= WHAT TO WORK ON =
Keep only the lines from the start of the data through the line containing "Theorem Reconcile_ready scheds", and output them exactly.
^^^^^^^^
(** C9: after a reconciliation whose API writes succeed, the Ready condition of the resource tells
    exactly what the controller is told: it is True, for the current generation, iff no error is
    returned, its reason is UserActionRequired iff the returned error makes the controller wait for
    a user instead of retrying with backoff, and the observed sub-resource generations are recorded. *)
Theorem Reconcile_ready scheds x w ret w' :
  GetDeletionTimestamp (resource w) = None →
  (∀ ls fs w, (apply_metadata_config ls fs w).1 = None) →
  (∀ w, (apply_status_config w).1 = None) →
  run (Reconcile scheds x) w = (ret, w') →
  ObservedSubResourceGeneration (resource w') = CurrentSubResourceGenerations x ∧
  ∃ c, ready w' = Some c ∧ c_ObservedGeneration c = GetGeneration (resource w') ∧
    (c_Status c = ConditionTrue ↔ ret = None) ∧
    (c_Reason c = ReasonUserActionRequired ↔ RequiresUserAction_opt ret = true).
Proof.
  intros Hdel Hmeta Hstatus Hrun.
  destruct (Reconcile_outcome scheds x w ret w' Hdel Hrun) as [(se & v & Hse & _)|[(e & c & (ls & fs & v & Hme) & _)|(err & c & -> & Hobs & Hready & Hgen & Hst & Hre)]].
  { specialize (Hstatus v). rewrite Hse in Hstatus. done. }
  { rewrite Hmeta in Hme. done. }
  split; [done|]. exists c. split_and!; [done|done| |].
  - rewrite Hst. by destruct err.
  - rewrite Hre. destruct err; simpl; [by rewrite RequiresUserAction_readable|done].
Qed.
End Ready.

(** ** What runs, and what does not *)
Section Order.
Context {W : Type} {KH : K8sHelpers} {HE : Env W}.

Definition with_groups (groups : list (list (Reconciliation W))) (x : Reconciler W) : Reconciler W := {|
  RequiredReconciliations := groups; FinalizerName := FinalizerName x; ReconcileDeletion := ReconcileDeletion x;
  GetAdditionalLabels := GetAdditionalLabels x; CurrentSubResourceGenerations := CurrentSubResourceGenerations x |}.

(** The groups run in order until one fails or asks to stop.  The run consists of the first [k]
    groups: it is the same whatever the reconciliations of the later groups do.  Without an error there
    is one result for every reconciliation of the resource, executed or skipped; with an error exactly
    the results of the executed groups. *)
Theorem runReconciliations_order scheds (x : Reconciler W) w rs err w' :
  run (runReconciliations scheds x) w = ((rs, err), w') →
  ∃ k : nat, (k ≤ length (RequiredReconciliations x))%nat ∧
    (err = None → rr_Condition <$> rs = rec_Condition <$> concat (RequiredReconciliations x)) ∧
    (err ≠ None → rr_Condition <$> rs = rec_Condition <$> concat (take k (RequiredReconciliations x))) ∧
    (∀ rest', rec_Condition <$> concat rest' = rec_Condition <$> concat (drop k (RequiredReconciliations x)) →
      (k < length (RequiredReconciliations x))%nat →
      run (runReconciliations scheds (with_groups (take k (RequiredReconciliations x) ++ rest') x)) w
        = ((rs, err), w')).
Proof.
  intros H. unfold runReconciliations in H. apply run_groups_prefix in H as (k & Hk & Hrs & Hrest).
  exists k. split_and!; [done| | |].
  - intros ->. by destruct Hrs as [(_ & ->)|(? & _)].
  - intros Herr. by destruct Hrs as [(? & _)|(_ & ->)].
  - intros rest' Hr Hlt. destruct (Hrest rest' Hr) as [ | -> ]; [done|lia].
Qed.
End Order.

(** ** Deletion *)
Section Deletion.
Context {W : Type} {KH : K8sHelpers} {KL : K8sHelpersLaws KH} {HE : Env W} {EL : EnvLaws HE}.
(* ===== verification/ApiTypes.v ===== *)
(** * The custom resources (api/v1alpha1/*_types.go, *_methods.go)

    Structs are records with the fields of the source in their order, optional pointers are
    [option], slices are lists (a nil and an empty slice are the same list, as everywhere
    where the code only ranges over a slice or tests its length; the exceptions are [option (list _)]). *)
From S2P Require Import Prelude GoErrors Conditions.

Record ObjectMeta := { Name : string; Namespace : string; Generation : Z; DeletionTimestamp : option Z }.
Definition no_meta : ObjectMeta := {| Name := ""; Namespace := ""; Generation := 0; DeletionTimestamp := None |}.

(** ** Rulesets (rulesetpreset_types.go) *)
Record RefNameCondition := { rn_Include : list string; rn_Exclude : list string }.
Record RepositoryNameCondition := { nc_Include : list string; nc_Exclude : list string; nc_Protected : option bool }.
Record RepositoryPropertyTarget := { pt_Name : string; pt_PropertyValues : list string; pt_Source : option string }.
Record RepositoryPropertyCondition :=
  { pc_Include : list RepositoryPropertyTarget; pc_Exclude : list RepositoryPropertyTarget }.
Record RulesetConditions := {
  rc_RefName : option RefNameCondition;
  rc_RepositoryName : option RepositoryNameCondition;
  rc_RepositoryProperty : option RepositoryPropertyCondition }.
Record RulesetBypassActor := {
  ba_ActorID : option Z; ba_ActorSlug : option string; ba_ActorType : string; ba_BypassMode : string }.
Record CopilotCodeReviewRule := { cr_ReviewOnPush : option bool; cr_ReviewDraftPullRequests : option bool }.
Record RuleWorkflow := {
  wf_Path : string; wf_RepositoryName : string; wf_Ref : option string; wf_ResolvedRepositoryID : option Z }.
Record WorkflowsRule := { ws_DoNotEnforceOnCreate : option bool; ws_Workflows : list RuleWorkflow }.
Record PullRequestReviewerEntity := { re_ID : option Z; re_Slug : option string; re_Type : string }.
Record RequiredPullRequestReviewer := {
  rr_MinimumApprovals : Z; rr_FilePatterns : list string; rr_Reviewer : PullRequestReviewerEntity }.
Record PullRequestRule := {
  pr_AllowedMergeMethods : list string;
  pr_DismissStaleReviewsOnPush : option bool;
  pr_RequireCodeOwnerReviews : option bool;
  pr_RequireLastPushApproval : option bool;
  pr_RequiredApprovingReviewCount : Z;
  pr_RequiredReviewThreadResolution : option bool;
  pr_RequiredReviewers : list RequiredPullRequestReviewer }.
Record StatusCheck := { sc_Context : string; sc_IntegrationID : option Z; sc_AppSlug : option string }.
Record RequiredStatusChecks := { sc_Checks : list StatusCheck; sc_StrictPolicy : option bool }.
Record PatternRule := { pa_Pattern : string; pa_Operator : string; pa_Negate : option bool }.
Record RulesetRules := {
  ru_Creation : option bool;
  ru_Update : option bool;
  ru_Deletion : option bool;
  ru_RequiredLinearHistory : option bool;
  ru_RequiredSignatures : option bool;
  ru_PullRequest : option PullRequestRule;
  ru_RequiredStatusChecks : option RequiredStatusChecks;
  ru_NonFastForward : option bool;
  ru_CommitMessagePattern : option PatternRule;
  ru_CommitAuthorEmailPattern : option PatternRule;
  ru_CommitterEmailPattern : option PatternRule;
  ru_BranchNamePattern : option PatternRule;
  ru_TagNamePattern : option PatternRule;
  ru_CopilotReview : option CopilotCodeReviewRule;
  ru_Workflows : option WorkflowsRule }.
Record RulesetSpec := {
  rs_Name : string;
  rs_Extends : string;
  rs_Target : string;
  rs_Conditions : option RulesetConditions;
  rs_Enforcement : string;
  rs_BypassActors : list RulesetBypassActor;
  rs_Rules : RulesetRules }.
^^^^^^^^
= SOLUTION TO THE PROBLEM =
(** C9: after a reconciliation whose API writes succeed, the Ready condition of the resource tells
    exactly what the controller is told: it is True, for the current generation, iff no error is
    returned, its reason is UserActionRequired iff the returned error makes the controller wait for
    a user instead of retrying with backoff, and the observed sub-resource generations are recorded. *)
Theorem Reconcile_ready scheds x w ret w' :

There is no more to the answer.